◆ RECORDS SUPPLIED:
____

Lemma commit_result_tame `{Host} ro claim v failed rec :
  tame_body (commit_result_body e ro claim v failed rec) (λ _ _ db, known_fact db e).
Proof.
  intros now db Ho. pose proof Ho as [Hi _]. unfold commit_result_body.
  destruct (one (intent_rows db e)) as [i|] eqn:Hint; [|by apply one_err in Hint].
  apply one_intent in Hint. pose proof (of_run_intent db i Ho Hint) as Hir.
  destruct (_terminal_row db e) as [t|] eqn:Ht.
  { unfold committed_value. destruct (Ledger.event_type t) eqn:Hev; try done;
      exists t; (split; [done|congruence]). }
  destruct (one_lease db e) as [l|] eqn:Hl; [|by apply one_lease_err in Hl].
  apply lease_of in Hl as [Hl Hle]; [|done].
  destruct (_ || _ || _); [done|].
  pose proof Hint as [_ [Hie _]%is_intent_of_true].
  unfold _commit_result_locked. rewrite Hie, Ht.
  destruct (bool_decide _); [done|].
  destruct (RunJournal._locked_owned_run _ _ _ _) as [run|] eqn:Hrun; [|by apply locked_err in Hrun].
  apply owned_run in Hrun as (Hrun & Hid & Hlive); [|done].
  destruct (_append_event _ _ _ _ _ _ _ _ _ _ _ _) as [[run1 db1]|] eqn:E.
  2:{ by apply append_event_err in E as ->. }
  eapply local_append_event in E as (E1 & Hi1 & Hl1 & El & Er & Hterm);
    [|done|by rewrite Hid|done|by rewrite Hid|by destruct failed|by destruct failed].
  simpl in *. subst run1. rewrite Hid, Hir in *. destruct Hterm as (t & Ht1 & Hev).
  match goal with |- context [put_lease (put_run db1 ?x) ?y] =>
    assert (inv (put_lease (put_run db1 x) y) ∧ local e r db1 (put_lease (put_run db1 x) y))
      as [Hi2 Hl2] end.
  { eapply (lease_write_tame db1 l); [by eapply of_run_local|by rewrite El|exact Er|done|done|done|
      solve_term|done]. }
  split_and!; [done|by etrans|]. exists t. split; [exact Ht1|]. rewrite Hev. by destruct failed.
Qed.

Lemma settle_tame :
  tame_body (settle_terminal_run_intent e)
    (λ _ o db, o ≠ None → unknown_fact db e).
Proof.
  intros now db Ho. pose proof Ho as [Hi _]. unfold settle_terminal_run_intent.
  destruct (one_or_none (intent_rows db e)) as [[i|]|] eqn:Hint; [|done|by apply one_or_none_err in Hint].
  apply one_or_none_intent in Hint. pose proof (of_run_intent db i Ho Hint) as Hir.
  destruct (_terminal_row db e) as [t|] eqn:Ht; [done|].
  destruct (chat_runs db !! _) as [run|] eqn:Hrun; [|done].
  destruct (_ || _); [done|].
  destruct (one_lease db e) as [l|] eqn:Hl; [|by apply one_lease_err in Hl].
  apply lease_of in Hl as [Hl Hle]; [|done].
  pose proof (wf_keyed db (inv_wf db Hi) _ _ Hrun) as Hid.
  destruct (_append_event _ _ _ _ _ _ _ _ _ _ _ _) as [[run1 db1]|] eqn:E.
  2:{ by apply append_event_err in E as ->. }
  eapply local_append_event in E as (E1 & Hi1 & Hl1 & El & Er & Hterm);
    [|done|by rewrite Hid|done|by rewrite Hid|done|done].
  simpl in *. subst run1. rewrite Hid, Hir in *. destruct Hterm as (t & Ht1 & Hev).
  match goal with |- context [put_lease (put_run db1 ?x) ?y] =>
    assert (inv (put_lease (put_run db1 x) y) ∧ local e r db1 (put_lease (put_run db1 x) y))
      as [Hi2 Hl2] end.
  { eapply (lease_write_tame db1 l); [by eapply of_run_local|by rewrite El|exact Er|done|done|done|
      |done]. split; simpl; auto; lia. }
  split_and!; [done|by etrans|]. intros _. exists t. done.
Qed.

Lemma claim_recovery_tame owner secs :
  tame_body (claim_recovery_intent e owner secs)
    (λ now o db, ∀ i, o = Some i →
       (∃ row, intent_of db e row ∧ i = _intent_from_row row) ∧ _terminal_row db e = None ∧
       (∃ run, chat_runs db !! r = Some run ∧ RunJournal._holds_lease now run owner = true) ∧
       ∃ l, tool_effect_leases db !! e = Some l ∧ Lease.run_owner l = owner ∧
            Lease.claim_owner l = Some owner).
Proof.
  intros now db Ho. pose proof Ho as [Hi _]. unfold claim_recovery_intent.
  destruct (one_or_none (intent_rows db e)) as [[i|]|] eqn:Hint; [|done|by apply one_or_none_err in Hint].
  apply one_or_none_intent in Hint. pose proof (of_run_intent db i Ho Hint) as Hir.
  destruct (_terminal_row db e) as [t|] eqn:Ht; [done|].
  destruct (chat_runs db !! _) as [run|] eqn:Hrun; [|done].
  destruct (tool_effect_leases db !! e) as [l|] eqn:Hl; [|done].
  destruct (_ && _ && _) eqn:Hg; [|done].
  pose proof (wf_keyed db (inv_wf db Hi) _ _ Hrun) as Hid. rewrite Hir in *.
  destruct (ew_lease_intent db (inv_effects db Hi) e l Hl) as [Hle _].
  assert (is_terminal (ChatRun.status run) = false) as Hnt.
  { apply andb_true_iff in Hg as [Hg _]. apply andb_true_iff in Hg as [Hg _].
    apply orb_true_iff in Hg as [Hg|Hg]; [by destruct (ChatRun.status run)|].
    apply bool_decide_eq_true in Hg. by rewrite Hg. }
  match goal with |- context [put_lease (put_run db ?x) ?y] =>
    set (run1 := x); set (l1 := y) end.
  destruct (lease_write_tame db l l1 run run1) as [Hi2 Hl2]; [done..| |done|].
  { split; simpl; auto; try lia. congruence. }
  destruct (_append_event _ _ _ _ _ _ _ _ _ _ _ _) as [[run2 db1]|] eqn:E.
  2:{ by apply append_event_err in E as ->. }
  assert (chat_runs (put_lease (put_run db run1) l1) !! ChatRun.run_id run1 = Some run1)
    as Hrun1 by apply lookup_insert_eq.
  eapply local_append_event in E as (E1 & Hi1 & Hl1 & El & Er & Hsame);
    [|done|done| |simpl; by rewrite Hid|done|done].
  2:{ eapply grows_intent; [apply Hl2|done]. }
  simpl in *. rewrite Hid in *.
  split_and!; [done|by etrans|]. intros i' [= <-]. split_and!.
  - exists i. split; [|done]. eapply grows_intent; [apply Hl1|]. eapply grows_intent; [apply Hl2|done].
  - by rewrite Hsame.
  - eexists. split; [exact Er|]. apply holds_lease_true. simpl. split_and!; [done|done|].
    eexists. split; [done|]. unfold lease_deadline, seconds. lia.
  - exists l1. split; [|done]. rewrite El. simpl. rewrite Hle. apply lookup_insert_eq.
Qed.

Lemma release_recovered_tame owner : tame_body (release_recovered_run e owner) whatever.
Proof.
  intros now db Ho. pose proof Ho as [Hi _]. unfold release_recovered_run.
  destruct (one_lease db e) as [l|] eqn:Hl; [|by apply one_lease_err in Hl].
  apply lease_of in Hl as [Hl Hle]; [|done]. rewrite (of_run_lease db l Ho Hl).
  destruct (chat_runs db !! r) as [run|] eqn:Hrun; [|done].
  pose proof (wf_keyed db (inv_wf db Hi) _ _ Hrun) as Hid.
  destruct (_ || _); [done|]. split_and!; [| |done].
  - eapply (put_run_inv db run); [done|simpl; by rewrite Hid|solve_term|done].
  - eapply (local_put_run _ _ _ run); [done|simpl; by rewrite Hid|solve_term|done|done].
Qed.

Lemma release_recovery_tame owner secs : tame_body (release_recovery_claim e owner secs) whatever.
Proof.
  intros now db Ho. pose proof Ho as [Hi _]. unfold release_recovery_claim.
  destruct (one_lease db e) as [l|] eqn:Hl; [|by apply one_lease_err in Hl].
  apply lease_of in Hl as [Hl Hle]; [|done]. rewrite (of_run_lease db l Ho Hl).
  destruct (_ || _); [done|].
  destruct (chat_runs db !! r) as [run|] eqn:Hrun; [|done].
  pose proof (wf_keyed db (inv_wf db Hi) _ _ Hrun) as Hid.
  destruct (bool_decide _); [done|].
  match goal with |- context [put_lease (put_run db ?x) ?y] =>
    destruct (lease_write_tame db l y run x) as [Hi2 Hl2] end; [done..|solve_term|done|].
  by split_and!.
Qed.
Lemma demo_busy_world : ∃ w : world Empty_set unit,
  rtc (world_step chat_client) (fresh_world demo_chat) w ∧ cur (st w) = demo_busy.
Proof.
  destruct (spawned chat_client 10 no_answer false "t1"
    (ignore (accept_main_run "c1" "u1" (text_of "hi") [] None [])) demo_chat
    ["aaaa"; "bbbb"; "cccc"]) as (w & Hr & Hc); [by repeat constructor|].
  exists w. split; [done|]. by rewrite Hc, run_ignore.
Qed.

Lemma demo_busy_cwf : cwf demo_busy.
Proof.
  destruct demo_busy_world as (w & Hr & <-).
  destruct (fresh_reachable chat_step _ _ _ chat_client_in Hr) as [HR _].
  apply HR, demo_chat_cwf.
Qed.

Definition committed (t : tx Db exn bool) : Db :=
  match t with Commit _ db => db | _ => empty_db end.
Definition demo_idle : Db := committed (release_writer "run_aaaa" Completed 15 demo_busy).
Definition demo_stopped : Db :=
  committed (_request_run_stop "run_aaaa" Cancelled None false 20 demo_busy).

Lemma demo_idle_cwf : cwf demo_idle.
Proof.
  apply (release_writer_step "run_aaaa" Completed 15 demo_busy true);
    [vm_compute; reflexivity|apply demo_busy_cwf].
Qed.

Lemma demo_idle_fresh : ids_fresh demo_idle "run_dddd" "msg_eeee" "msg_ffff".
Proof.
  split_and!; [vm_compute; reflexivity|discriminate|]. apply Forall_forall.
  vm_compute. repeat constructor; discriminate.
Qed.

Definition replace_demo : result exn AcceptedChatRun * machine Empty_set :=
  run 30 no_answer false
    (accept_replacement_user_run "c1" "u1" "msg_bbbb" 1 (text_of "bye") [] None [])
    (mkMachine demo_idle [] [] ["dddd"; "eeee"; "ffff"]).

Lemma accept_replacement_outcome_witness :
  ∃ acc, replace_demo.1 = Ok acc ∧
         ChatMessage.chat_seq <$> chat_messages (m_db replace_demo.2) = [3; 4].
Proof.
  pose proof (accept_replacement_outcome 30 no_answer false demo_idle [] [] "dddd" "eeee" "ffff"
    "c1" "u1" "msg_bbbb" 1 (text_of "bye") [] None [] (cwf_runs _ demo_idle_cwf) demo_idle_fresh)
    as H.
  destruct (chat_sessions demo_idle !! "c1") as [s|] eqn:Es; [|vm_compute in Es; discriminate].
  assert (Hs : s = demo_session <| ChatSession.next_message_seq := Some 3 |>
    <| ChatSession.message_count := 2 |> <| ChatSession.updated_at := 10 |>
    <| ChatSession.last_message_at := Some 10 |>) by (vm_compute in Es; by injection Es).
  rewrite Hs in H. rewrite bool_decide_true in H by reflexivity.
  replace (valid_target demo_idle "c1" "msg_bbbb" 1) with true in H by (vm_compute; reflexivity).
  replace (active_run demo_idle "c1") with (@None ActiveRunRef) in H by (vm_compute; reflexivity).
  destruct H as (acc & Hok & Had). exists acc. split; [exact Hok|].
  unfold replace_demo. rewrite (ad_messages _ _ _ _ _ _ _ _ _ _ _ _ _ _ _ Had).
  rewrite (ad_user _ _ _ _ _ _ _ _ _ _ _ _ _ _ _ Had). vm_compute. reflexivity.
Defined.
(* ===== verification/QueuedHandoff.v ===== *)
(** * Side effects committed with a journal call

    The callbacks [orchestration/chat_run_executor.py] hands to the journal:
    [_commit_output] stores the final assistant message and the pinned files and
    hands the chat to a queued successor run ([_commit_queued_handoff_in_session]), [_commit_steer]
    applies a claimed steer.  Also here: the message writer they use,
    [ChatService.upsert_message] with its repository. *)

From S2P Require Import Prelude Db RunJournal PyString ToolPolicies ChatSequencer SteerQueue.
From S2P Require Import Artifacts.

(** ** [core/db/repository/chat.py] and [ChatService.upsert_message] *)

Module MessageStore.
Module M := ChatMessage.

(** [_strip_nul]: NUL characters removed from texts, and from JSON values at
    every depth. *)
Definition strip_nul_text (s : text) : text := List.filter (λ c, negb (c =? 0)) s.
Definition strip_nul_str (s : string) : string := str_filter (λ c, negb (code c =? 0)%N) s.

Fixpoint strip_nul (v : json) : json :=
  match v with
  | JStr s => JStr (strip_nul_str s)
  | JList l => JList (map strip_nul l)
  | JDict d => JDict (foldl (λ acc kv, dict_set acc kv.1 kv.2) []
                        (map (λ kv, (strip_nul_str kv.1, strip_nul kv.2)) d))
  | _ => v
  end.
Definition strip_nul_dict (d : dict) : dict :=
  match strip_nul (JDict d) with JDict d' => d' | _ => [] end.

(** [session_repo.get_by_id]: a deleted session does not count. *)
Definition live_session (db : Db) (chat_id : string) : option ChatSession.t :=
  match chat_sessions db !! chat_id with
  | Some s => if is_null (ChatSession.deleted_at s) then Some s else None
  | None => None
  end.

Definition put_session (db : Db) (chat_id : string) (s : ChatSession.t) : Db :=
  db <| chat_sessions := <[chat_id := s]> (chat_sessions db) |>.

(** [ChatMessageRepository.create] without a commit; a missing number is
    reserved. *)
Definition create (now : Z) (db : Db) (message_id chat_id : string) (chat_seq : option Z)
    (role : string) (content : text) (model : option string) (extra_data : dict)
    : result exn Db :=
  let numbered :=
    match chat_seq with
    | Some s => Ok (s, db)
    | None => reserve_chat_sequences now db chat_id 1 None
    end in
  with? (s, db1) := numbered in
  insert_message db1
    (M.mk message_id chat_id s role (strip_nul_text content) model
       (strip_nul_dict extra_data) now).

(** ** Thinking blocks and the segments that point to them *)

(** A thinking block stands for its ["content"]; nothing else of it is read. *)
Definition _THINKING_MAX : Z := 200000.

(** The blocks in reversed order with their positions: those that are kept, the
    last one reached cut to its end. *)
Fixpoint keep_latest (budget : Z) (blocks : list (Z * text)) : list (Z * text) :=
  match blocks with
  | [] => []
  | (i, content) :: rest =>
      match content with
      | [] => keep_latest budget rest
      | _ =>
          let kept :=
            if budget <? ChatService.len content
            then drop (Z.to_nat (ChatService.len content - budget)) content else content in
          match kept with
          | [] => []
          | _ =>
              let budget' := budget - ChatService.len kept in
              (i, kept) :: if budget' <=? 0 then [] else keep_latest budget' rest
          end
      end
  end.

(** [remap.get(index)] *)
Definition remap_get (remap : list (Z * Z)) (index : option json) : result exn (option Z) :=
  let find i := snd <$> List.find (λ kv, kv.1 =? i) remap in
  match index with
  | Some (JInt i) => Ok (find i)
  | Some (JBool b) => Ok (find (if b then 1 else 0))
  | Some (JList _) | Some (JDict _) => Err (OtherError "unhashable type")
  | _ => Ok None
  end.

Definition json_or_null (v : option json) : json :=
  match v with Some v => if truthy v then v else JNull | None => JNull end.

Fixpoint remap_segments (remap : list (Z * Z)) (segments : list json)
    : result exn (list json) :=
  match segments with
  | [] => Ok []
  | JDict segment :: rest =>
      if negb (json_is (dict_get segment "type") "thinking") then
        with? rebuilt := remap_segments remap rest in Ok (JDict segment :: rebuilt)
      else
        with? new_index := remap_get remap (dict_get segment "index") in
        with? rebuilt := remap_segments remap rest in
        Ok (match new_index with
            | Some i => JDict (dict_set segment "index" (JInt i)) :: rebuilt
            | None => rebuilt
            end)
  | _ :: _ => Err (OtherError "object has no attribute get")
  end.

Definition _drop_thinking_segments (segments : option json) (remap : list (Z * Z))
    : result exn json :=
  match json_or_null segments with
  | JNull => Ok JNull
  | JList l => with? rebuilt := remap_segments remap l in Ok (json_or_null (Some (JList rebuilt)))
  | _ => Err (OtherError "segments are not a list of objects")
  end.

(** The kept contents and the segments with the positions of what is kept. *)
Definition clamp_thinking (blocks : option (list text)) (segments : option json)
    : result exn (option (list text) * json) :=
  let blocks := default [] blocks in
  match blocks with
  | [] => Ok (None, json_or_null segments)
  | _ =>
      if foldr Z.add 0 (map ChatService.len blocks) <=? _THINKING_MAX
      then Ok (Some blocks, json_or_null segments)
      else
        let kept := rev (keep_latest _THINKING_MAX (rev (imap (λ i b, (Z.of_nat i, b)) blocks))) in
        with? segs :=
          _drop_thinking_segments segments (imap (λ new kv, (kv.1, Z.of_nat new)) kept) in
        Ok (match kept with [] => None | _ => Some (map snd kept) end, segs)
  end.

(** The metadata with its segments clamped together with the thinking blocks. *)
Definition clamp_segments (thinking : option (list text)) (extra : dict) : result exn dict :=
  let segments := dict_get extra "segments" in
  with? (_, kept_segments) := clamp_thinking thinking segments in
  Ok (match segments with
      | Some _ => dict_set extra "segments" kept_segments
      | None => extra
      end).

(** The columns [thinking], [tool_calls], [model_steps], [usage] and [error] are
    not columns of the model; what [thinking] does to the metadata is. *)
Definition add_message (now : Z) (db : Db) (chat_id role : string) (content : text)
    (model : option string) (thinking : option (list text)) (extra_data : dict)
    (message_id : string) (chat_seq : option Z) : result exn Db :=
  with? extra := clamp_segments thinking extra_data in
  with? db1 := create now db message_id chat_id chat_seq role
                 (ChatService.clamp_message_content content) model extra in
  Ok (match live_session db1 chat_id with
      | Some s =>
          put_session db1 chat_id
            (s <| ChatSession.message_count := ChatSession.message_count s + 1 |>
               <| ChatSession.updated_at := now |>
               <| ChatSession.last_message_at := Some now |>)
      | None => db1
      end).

____

◆ REQUIRED ACTION: Set down verbatim only the lines between the start of the data above and the line with "apply one_intent in", both boundaries included.

◆ OUTPUT:
Lemma commit_result_tame `{Host} ro claim v failed rec :
  tame_body (commit_result_body e ro claim v failed rec) (λ _ _ db, known_fact db e).
Proof.
  intros now db Ho. pose proof Ho as [Hi _]. unfold commit_result_body.
  destruct (one (intent_rows db e)) as [i|] eqn:Hint; [|by apply one_err in Hint].
  apply one_intent in Hint. pose proof (of_run_intent db i Ho Hint) as Hir.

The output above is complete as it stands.